The FLAME trial applied standard clinical techniques in widespread use today. However, additional technologies may play a role in expanding the feasibility of focal RT boost. For example, a posterior tumor may not be amenable to a robust focal tumor boost without violating rectal dose constraints, but placement of a hydrogel spacer could yield more favorable dosimetry for the focal boost. Similarly, adaptive planning and MR-linac platforms could facilitate tighter planning margins and/or more accurate focal boosting. Focal-only brachytherapy boost and intensity modulated proton therapy boost are also possible areas for further study.

Limitations of this study include self-reported practice patterns and a sample of convenience, which led to the overrepresentation of physicians at academic medical centers and of genitourinary subspecialists. The questionnaire was also very brief to encourage participation and does not provide a comprehensive picture of all aspects of practice patterns, including how physicians who do offer focal boost select candidates for this approach or how they identify the target volumes.
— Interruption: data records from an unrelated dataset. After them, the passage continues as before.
(* ===== verification/Packs.v ===== *)
(** * Packs and repositories

    [db/packs.py], [db/repos.py] and the delta analysis of [packs/delta.py]:
    registering what a mirror scan found, pruning, repository status. *)

From S2P Require Import Prelude Sqlite Catalog VolumeEvents Queries Volumes.
Open Scope string_scope.
Open Scope list_scope.
Open Scope Z_scope.

Definition get_pack_by_id (i : Z) : dbc Pack :=
  row ← query (fun d => fetchone (where_ (fun p => sql_eq (pack_id p) i) (packs d)));
  match row with Some p => mret p | None => raise ValueError end.
Definition get_pack_by_sha256 (sha : string) (d : Catalog) : option Pack :=
  fetchone (where_ (fun p => sql_eq (sha256 p) sha) (packs d)).

Definition register_pack (sha : string) (size : Z) (repo now : string) : dbc Pack :=
  _ ← execute (insert_or_ignore_pack now sha size repo);
  _ ← commit;
  result ← query (get_pack_by_sha256 sha);
  match result with Some p => mret p | None => raise RuntimeError end.

Definition mark_pruned (i : Z) : dbc unit :=
  _ ← execute (update_pruned (fun p => sql_eq (pack_id p) i) true); commit.
Definition unmark_pruned (i : Z) : dbc unit :=
  _ ← execute (update_pruned (fun p => sql_eq (pack_id p) i) false); commit.

(** One batch: [UPDATE packs SET is_pruned = 1 WHERE pack_id IN (...) AND
    is_pruned = 0], adding its row count. *)
Definition prune_batch (updated : Z) (batch : list Z) : dbc Z :=
  n ← execute (update_pruned (fun p => sql_in (pack_id p) batch && negb (is_pruned p)) true);
  mret (updated + n).
Fixpoint prune_batches (updated : Z) (bs : list (list Z)) : dbc Z :=
  match bs with
  | [] => mret updated
  | b :: bs => updated ← prune_batch updated b; prune_batches updated bs
  end.
Definition bulk_mark_pruned (pack_ids : list Z) : dbc Z :=
  match pack_ids with
  | [] => mret 0
  | _ => updated ← prune_batches 0 (batches _SQLITE_BATCH pack_ids);
         _ ← commit;
         mret updated
  end.

(** [pack_map[sha]] *)
Definition map_get (m : list (string * Pack)) (k : string) : res Pack :=
  match List.find (fun e => sql_eq e.1 k) m with Some (_, p) => Ok p | None => Err KeyError end.

Definition bulk_register (now : string) (ps : list (string * Z * string)) : dbc (list Pack) :=
  match ps with
  | [] => mret []
  | _ =>
      _ ← executemany (fun '(sha, size, repo) => insert_or_ignore_pack now sha size repo) ps;
      _ ← commit;
      let sha_list := (fun '(sha, _, _) => sha) <$> ps in
      pack_map ← query (fun d =>
        foldl (fun m batch => foldl (fun m p => dict_set (sha256 p) p m) m
                 (where_ (fun p => sql_in (sha256 p) batch) (packs d)))
          [] (batches _SQLITE_BATCH sha_list));
      pure_res (mapM_res (map_get pack_map) sha_list)
  end.

Definition list_packs (repo : option string) (include_pruned : bool) (d : Catalog) : list Pack :=
  order_by by_created (where_ (fun p =>
      match repo with Some r => sql_eq (repo_id p) r | None => true end &&
      (include_pruned || negb (is_pruned p))) (packs d)).

(** ** Repositories ([db/repos.py]) *)

Definition REPO_STATUS_ACTIVE : string := "active".
Definition REPO_STATUS_RETIRED : string := "retired".
Definition REPO_STATUSES : list string := [REPO_STATUS_ACTIVE; REPO_STATUS_RETIRED].

Definition get_repo (r : string) : dbc Repository :=
  row ← query (fun d => fetchone (where_ (fun x => sql_eq (r_repo_id x) r) (repositories d)));
  match row with Some x => mret x | None => raise ValueError end.
Definition register_repo (r nm path key now : string) : dbc Repository :=
  _ ← execute (insert_repository r nm path key now);
  _ ← commit;
  get_repo r.
Definition get_repo_by_name (nm : string) (d : Catalog) : res (option Repository) :=
  match order_by (by_key r_repo_id) (where_ (fun x => sql_eq (r_name x) nm) (repositories d)) with
  | [] => Ok None
  | [x] => Ok (Some x)
  | _ => Err ValueError
  end.
Definition list_repos (d : Catalog) : list Repository := order_by (by_key r_name) (repositories d).
Definition set_repo_status (r st : string) : dbc Repository :=
  if negb (sql_in st REPO_STATUSES) then raise ValueError
  else
    _ ← get_repo r;
    _ ← execute (update_repository_status r st);
    _ ← commit;
    get_repo r.
Definition delete_repo (r : string) : dbc unit :=
  n ← query (fun d => count_where (fun p => sql_eq (repo_id p) r) (packs d));
  if 0 <? n then raise ValueError
  else _ ← execute (delete_repository_row r); commit.

(** ** Delta analysis ([packs/delta.py])

    [scan] is the scanner's dictionary: pack hash to size on the mirror. *)

Section delta.
Variable scan : list (string * Z).
Variable repo : option string.

(** The hashes the catalog already knows, found batch by batch. *)
Definition known_hashes (d : Catalog) (shas : list string) : list string :=
  batch ← batches _SQLITE_BATCH shas;
  sha256 <$> where_ (fun p => sql_in (sha256 p) batch) (packs d).

Definition register_new_packs (now : string) : dbc (list Pack) :=
  match scan, repo with
  | [], _ => mret []
  | _, None => raise ValueError
  | _, Some r =>
      let all_tuples := (fun '(sha, size) => (sha, size, r)) <$> scan in
      existing ← query (fun d => known_hashes d (fst <$> scan));
      let new_tuples := where_ (fun '(sha, _, _) => negb (sql_in sha existing)) all_tuples in
      match new_tuples with [] => mret [] | _ => bulk_register now new_tuples end
  end.

Definition get_unarchived (d : Catalog) : list Pack := get_unarchived_packs d repo.
Definition needs_burn (usable_capacity : Z) (d : Catalog) : bool :=
  usable_capacity <=? get_total_unarchived_bytes d repo.

Definition detect_pruned (d : Catalog) : list Pack :=
  match scan with
  | [] => []
  | _ => where_ (fun p => negb (sql_in (sha256 p) (fst <$> scan))) (list_packs repo false d)
  end.
End delta.

(** ** Well-formedness is kept *)

Lemma keeps_register_pack sha size repo now : keeps catalog_wf (register_pack sha size repo now).
Proof. unfold register_pack. keeps. by eapply wf_insert_or_ignore_pack. Qed.
Lemma keeps_mark_pruned i : keeps catalog_wf (mark_pruned i).
Proof. unfold mark_pruned. keeps. by eapply wf_update_pruned. Qed.
Lemma keeps_unmark_pruned i : keeps catalog_wf (unmark_pruned i).
Proof. unfold unmark_pruned. keeps. by eapply wf_update_pruned. Qed.
Lemma keeps_prune_batches u bs : keeps catalog_wf (prune_batches u bs).
Proof.
  revert u. induction bs as [|b bs IH]; intros u; cbn [prune_batches]; unfold prune_batch; keeps.
  by eapply wf_update_pruned.
Qed.
#[export] Hint Resolve keeps_prune_batches : keeps.
Lemma keeps_bulk_mark_pruned l : keeps catalog_wf (bulk_mark_pruned l).
Proof. unfold bulk_mark_pruned. keeps. Qed.
Lemma keeps_bulk_register now ps : keeps catalog_wf (bulk_register now ps).
Proof.
  assert (keeps catalog_wf (executemany (fun '(sha, size, repo) =>
    insert_or_ignore_pack now sha size repo) ps)) as Hm.
  { apply keeps_executemany. intros [[sha size] r] d a d' W H.
    by eapply wf_insert_or_ignore_pack. }
  unfold bulk_register. destruct ps; [keeps|]. apply keeps_bind; [exact Hm|intro]. keeps.
Qed.
Lemma keeps_register_new_packs scan repo now : keeps catalog_wf (register_new_packs scan repo now).
Proof.
  unfold register_new_packs. destruct scan as [|e scan']; [keeps|]. destruct repo; [|keeps].
  cbv zeta. apply keeps_bind; [keeps|intro].
  match goal with |- keeps _ (match ?l with _ => _ end) => destruct l end; [keeps|].
  apply keeps_bulk_register.
Qed.
Lemma keeps_get_repo r : keeps catalog_wf (get_repo r).
Proof. unfold get_repo. keeps. Qed.
#[export] Hint Resolve keeps_get_repo : keeps.
Lemma keeps_register_repo r nm path key now : keeps catalog_wf (register_repo r nm path key now).
Proof. unfold register_repo. keeps. by eapply wf_insert_repository. Qed.
Lemma keeps_set_repo_status r st : keeps catalog_wf (set_repo_status r st).
Proof. unfold set_repo_status. keeps. by eapply wf_update_repository_status. Qed.
Lemma keeps_delete_repo r : keeps catalog_wf (delete_repo r).
Proof. unfold delete_repo. keeps. by eapply wf_delete_repository_row. Qed.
In conclusion, in responses from over 250 international radiation oncologists, we found that almost half are routinely offering focal RT boost. Of note, there was overrepresentation in our study of subspecialists in genitourinary cancers, who might be earlier adopters. Based on commonly cited barriers, further adoption of focal RT boost might be aided by increased access to high-quality MRI, better registration algorithms of MRI to CT simulation images, more clinical data (especially for larger fraction sizes), physician education on benefit-to-harm ratio, and physician training on how to contour prostate lesions on MRI. Addressing these barriers would likely increase the adoption of focal RT boost and improve the efficacy of RT for more patients with prostate cancer.